MA finished 2020 with $6.52 billion in total equity which was an increase of $455 million (7.51%) over the past 5-years and $949 million (17.04%) over the past 3-years. MA hasn’t been a straight line of growth as their total equity has bounced around a bit and dipped in 2016, 2017, and 2018 before it started growing again. On the surface, it seems that Mastercard boasts superior growth prospects compared with Visa. The rapid technological innovations and the recovering economy are driving the growth of the credit services sector.

  • This allows me to understand a company’s results not just for the prior year or trailing twelve months (TTM) but over an extended period of time.
  • This is likely attributable to the stronger recovery in transaction volume in the US as compared to other parts of the world.
  • View all the other top-rated stocks in the Consumer Financial Services industry here.
  • V is also more profitable with an EBITDA margin and net income margin of 69.09% and 51.07% compared to MA’s 57.51% and 45.50%, respectively.

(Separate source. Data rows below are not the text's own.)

Lemma match_here_denotes (r : Re.regex) (s : str) (m : option str) :
  Re.match_here r s = Some m -> exists q s', s = q ++ s' /\ denotes r q.
Proof.
  unfold Re.match_here. intros H.
  apply run_denotes in H as (q & s' & g' & Hs & Hq & _). eauto.
Qed.

Lemma match_here_complete (r : Re.regex) (s : str) :
  Re.match_here r s = None -> forall q s', s = q ++ s' -> ~ denotes r q.
Proof.
  unfold Re.match_here. intros H q s' Hs Hq.
  destruct (run_complete r _ _ _ _ H q s' Hs Hq) as [g' Hg]. discriminate Hg.
Qed.

(** [search] finds a match exactly when some part of the text matches. *)
Lemma search_occurs (r : Re.regex) (s : str) :
  (exists m, Re.search r s = Some m) <-> occurs r s.
Proof.
  split.
  - intros [m H]. apply search_sound in H as (pre & s' & -> & H).
    apply match_here_denotes in H as (q & post & -> & Hq).
    exists pre, q, post. auto.
  - intros (pre & q & post & -> & Hq).
    induction pre as [|c pre IH]; simpl.
    + destruct (Re.match_here r (q ++ post)) as [m|] eqn:Hm.
      * exists m. apply search_here, Hm.
      * exfalso. apply (match_here_complete r _ Hm q post eq_refl Hq).
    + destruct (Re.match_here r (c :: pre ++ q ++ post)); eauto.
Qed.

Lemma lower_is_unit_letter (c ch : char) :
  In c [107; 103; 114] -> Re.lit_match c ch = true -> lower_simple ch = c.
Proof.
  intros Hc H. unfold Re.lit_match in H.
  destruct Hc as [<-|[<-|[<-|[]]]]; simpl in H; rewrite orb_false_r in H;
    apply N.eqb_eq in H; exact H.
Qed.

(** The texts of [(?:kg|g|gr)]: one of the three units, in any casing. *)
Lemma denotes_unit (q : str) :
  denotes unit_re q -> In (map lower_simple q) [u "kg"; u "g"; u "gr"].
Proof.
  intros H. vm_compute in H.
  destruct H as [H|[H|H]].
  - destruct H as (q1 & q2 & -> & (c1 & -> & H1) & (q3 & q4 & -> & (c2 & -> & H2) & ->)).
    left. simpl.
    rewrite (lower_is_unit_letter 107 c1), (lower_is_unit_letter 103 c2);
      simpl; auto.
  - destruct H as (q1 & q2 & -> & (c1 & -> & H1) & ->).
    right. left. simpl. rewrite (lower_is_unit_letter 103 c1); simpl; auto.
  - destruct H as (q1 & q2 & -> & (c1 & -> & H1) & (q3 & q4 & -> & (c2 & -> & H2) & ->)).
    right. right. left. simpl.
    rewrite (lower_is_unit_letter 103 c1), (lower_is_unit_letter 114 c2);
      simpl; auto.
Qed.

(** The texts of group 1: a number, at most one white space character, a
    unit. *)
Lemma denotes_amount (q : str) :
  denotes (Re.Cat (Re.Plus digit_class) (Re.Cat (Re.Opt (Re.Class isspace)) unit_re)) q ->
  exists num sp un,
    q = num ++ sp ++ un /\
    num <> [] /\ forallb digit_class num = true /\
    (sp = [] \/ exists c, sp = [c] /\ isspace c = true) /\
    In (map lower_simple un) [u "kg"; u "g"; u "gr"].
Proof.
  intros (num & rest & -> & [Hne Hnum] & (sp & un & -> & Hsp & Hun)).
  exists num, sp, un.
  split; [reflexivity|]. split; [exact Hne|]. split; [exact Hnum|].
  split; [|apply denotes_unit, Hun].
  destruct Hsp as [->|(c & -> & Hc)]; [left; reflexivity | right; exists c; auto].
Qed.

Lemma weight_re1_amount (s : str) (m : option str) :
  Re.match_here weight_re1 s = Some m ->
  exists q, m = Some q /\
            denotes (Re.Cat (Re.Plus digit_class)
                            (Re.Cat (Re.Opt (Re.Class isspace)) unit_re)) q.
Proof.
  unfold Re.match_here, weight_re1. intros H.
  apply run_cat in H as (q1 & s1 & g1 & -> & H & _).
  apply run_cat in H as (q2 & s2 & g2 & -> & H & _).
  unfold amount_re in H.
  apply run_group_denotes in H as (q & s3 & -> & Hq & H).
  injection H as <-. exists q. split; [|exact Hq].
  simpl option_map. f_equal.
  rewrite (app_assoc q1 q2), <- length_app.
  apply (slice_app (q1 ++ q2) q s3).
Qed.

Lemma weight_re2_amount (s : str) (m : option str) :
  Re.match_here weight_re2 s = Some m ->
  exists q, m = Some q /\
            denotes (Re.Cat (Re.Plus digit_class)
                            (Re.Cat (Re.Opt (Re.Class isspace)) unit_re)) q.
Proof.
  unfold Re.match_here, weight_re2. intros H.
  change (Re.run amount_re 0 s None
            (fun pos' s' g' =>
               Re.run (Re.Cat (Re.Plus isspace) (Re.word (u "ağırlık"))) pos' s' g'
                 (fun _ _ g => Some (option_map (Re.slice s) g))) = Some m) in H.
  unfold amount_re in H.
  apply run_group_denotes in H as (q & s1 & -> & Hq & H).
  apply run_sound in H as (q' & s2 & g2 & -> & H & Hg).
  rewrite (Hg eq_refl) in H.
  injection H as <-. exists q. split; [|exact Hq].
  simpl option_map. f_equal.
  apply (slice_app [] q (q' ++ s2)).
Qed.

(** X15. The fallback finds a weight in the text exactly when some part of
    the text matches one of the two patterns; what it finds is a string. *)
Theorem weight_found_iff (text : str) :
  (exists g, weight_in_text text = Some (PStr g)) <->
  occurs weight_re1 text \/ occurs weight_re2 text.
Proof.
  unfold weight_in_text. split.
  - intros [g H].
    destruct (Re.search weight_re1 text) as [m|] eqn:H1.
    + left. apply search_occurs. eauto.
    + destruct (Re.search weight_re2 text) as [m|] eqn:H2; [|discriminate].
      right. apply search_occurs. eauto.
  - intros H.
    destruct (Re.search weight_re1 text) as [m|] eqn:H1.
    + apply search_sound in H1 as (pre & s' & _ & H1).
      apply weight_re1_amount in H1 as (q & -> & _). eauto.
    + destruct H as [H|H].
      * apply search_occurs in H as [m H]. congruence.
      * apply search_occurs in H as [m H]. rewrite H.
        apply search_sound in H as (pre & s' & _ & H).
        apply weight_re2_amount in H as (q & -> & _). eauto.
Qed.

(** X16. The weight that the fallback finds in the text is a number (digits,
    dots and commas), then at most one white space character, then one of
    the units kg, g and gr in any casing. *)
Theorem weight_in_text_shape (text : str) (v : value) :
  weight_in_text text = Some v ->
  exists num sp un,
    v = PStr (num ++ sp ++ un) /\
    num <> [] /\ forallb digit_class num = true /\
    (sp = [] \/ exists c, sp = [c] /\ isspace c = true) /\
    In (map lower_simple un) [u "kg"; u "g"; u "gr"].
Proof.
  unfold weight_in_text. intros H.
  assert (Hq : exists q, v = PStr q /\
                         denotes (Re.Cat (Re.Plus digit_class)
                                         (Re.Cat (Re.Opt (Re.Class isspace)) unit_re)) q).
  { destruct (Re.search weight_re1 text) as [m|] eqn:H1.
    - apply search_sound in H1 as (pre & s' & _ & H1).
      apply weight_re1_amount in H1 as (q & -> & Hq).
      injection H as <-. eauto.
    - destruct (Re.search weight_re2 text) as [m|] eqn:H2; [|discriminate].
      apply search_sound in H2 as (pre & s' & _ & H2).
      apply weight_re2_amount in H2 as (q & -> & Hq).
      injection H as <-. eauto. }
  destruct Hq as (q & -> & Hq).
  destruct (denotes_amount q Hq) as (num & sp & un & -> & Hrest).
  exists num, sp, un. split; [reflexivity | exact Hrest].
Qed.

Lemma weight_in_text_shape_witness :
  exists num sp un,
    PStr (u "3,5 KG") = PStr (num ++ sp ++ un) /\
    num <> [] /\ forallb digit_class num = true /\
    (sp = [] \/ exists c, sp = [c] /\ isspace c = true) /\
    In (map lower_simple un) [u "kg"; u "g"; u "gr"].
Proof.
  apply (weight_in_text_shape (u "Paket AĞIRLIK : 3,5 KG")).
  vm_compute. reflexivity.
Defined.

V took 3.75 points in round 1, 4.75 points in round 2, 1 point in round 3, and 2.5 points in round 4. Overall Visa came out ahead 12-6 throughout my 18 different categories across the income statement, balance sheet, cash flow statement and dividend metrics. Not many people look at this but I consider it a focal point of the income statement. This ratio allows me to see how much of a company’s revenue reaches the bottom line and is retained as net income.

Visa vs. Mastercard: An Overview

Notwithstanding, MA and V continue to dominate the payments space, both offline and online. In addition, both companies have been innovative with “Buy Now Pay Later” options offered to consumers, and the BNPL blockchain stock trend is still being reviewed but offers a sizeable new market share. Mastercard announced earlier in the year a “Sustainability Innovation Lab” in Stockholm for the creation of climate-conscious products.

visa vs mastercard stock

Visa (trading symbol V) commands a $497.5 billion market capitalization, while Mastercard (trading symbol MA) follows closely behind at $359.8 billion (market caps as of May 18, 2021). As neither company extends credit or issues cards through a banking division, both have a broad portfolio of co-branded offerings. Hopes of a continued rebound are supported by both stocks’ historical performance. Over the last decade, Mastercard’s total return is +702% to beat Visa’s +527%.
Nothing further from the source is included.